Improved TikaInputStream javadocs. Minor fixes and improvements.

Modified:
    tika/trunk/tika-core/src/main/java/org/apache/tika/io/TikaInputStream.java

Modified: tika/trunk/tika-core/src/main/java/org/apache/tika/io/TikaInputStream.java
URL: http://svn.apache.org/viewvc/tika/trunk/tika-core/src/main/java/org/apache/tika/io/TikaInputStream.java?rev=993143&r1=993142&r2=993143&view=diff
==============================================================================
--- tika/trunk/tika-core/src/main/java/org/apache/tika/io/TikaInputStream.java (original)

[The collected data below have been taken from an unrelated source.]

(** C15: red-black trees stay balanced.  Whatever sequence of operations ran, the tree in memory has a black root, no red element has a red child, every path from the root down has the same number of black elements, and so no element lies deeper than [2 log2 (n + 1)] for [n] elements in the tree. *)
Theorem rb_trees_stay_balanced (key : nat → Z) (cmp : nat → nat → Z) (fuel turns : nat) (w : rbw) (os : list rb_op) (rs : list rb_res) (l : list nat)
  (Hcmp : compares key cmp) (Hfuel : (2 * Nat.log2 (S (size (dom (rbm w)))) + 1 < fuel)%nat) (Hturns : (size (dom (rbm w)) ≤ turns)%nat)
  (Hos : abs_run_all key (dom (rbm w)) [] os = Some (rs, l)) :
  wp (RB_INIT;; rb_run_all cmp fuel turns os) (λ _ w', ∃ t n, holds w' t ∧ rbt n false t ∧ length (ids t) = length l ∧
    (height t ≤ 2 * Nat.log2 (S (length l)))%nat) w.
Proof.
  apply wp_bind. eapply wp_mono; [by apply (rb_init_spec key (dom (rbm w)))|]. intros [] w1 Hi.
  eapply wp_mono; [by eapply rb_run_all_spec|]. intros rs' w2 (-> & (t & n & A & Ht & <-) & Hs & _). exists t, n. split_and!; [done|done|done|by eapply rbt_log].
Qed.

(** ** A concrete run: sixteen elements, two of which have the same key *)
Definition demo_key (x : nat) : Z := Z.of_nat ((x * 7) mod 15).
Definition demo_cmp (x y : nat) : Z := demo_key x - demo_key y.
Definition demo_mem : rbw := RbW None (list_to_map ((λ x, (x, RbEntry None None None 0)) <$> seq 0 16)).
Definition demo_ops : list rb_op :=
  map OpInsert (seq 0 16) ++ [OpForeach; OpFind 15; OpRemove 4; OpNfind 4; OpRemove 7; OpRemove 0; OpNext 2; OpPrev 2] ++
  map OpRemove [9; 11; 1]%nat ++ [OpMin; OpMax; OpForeachReverse; OpInsert 4; OpClear Lft; OpEmpty; OpInsert 3; OpInsert 8].
Definition demo_results (os : list rb_op) : list rb_res := match abs_run_all demo_key (dom (rbm demo_mem)) [] os with Some (rs, _) => rs | None => [] end.
Lemma demo_compares : compares demo_key demo_cmp.
Proof. intros x y. unfold demo_cmp. lia. Qed.
Lemma rb_trees_refine_sorted_lists_witness : ∃ rs l, l = [3; 8]%nat ∧ take 18 (drop 15 rs) =
  [Ptr (Some 0); Visited [0; 13; 11; 9; 7; 5; 3; 1; 14; 12; 10; 8; 6; 4; 2]; Ptr (Some 0); Ptr (Some 4); Ptr (Some 2); Ptr (Some 7); Ptr (Some 0); Ptr None; Ptr (Some 6);
   Ptr (Some 9); Ptr (Some 11); Ptr (Some 1); Ptr (Some 13); Ptr (Some 2); Visited [2; 6; 8; 10; 12; 14; 3; 5; 13]; Ptr None; Done; Bool true]%nat ∧
  wp (RB_INIT;; rb_run_all demo_cmp 10 16 demo_ops) (λ rs' w', rs' = rs ∧ sorted demo_key l ∧ ∃ t, holds w' t ∧ ids t = l) demo_mem.
Proof.
  eexists _, _. split; [|split; [|eapply (rb_trees_refine_sorted_lists demo_key); [exact demo_compares| | |vm_compute; reflexivity]]];
    [vm_compute; reflexivity|vm_compute; reflexivity|vm_compute; lia|vm_compute; lia].
Defined.
Lemma rb_trees_stay_balanced_witness :
  wp (RB_INIT;; rb_run_all demo_cmp 10 16 (take 27 demo_ops)) (λ _ w', ∃ t n, holds w' t ∧ rbt n false t ∧ length (ids t) = 9%nat ∧ (height t ≤ 2 * Nat.log2 10)%nat) demo_mem.
Proof.
  refine (rb_trees_stay_balanced demo_key demo_cmp 10 16 demo_mem (take 27 demo_ops) (demo_results (take 27 demo_ops)) [13; 5; 3; 14; 12; 10; 8; 6; 2]%nat demo_compares _ _ _).
  - vm_compute. lia.
  - vm_compute. lia.
  - vm_compute. reflexivity.
Defined.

+++ tika/trunk/tika-core/src/main/java/org/apache/tika/io/TikaInputStream.java Mon Sep  6 20:18:10 2010
@@ -20,6 +20,7 @@ import java.io.BufferedInputStream;
 import java.io.ByteArrayInputStream;
 import java.io.File;
 import java.io.FileInputStream;
+import java.io.FileNotFoundException;
 import java.io.FileOutputStream;
 import java.io.IOException;
 import java.io.InputStream;
@@ -32,6 +33,24 @@ import java.net.URLConnection;
 import org.apache.tika.metadata.Metadata;
 
 /**
+ * Input stream with extended capabilities. The purpose of this class is
+ * to allow files and other resources and information to be associated with
+ * the {@link InputStream} instance passed through the
+ * {@link org.apache.tika.parser.Parser} interface and other similar APIs.
+ * <p>
+ * TikaInputStream instances can be created using the various static
+ * <code>get()</code> factory methods. Most of these methods take an optional
+ * {@link Metadata} argument that is then filled with the available input
+ * metadata from the given resource. The created TikaInputStream instance
+ * keeps track of the original resource used to create it, while behaving
+ * otherwise just like a normal, buffered {@link InputStream}.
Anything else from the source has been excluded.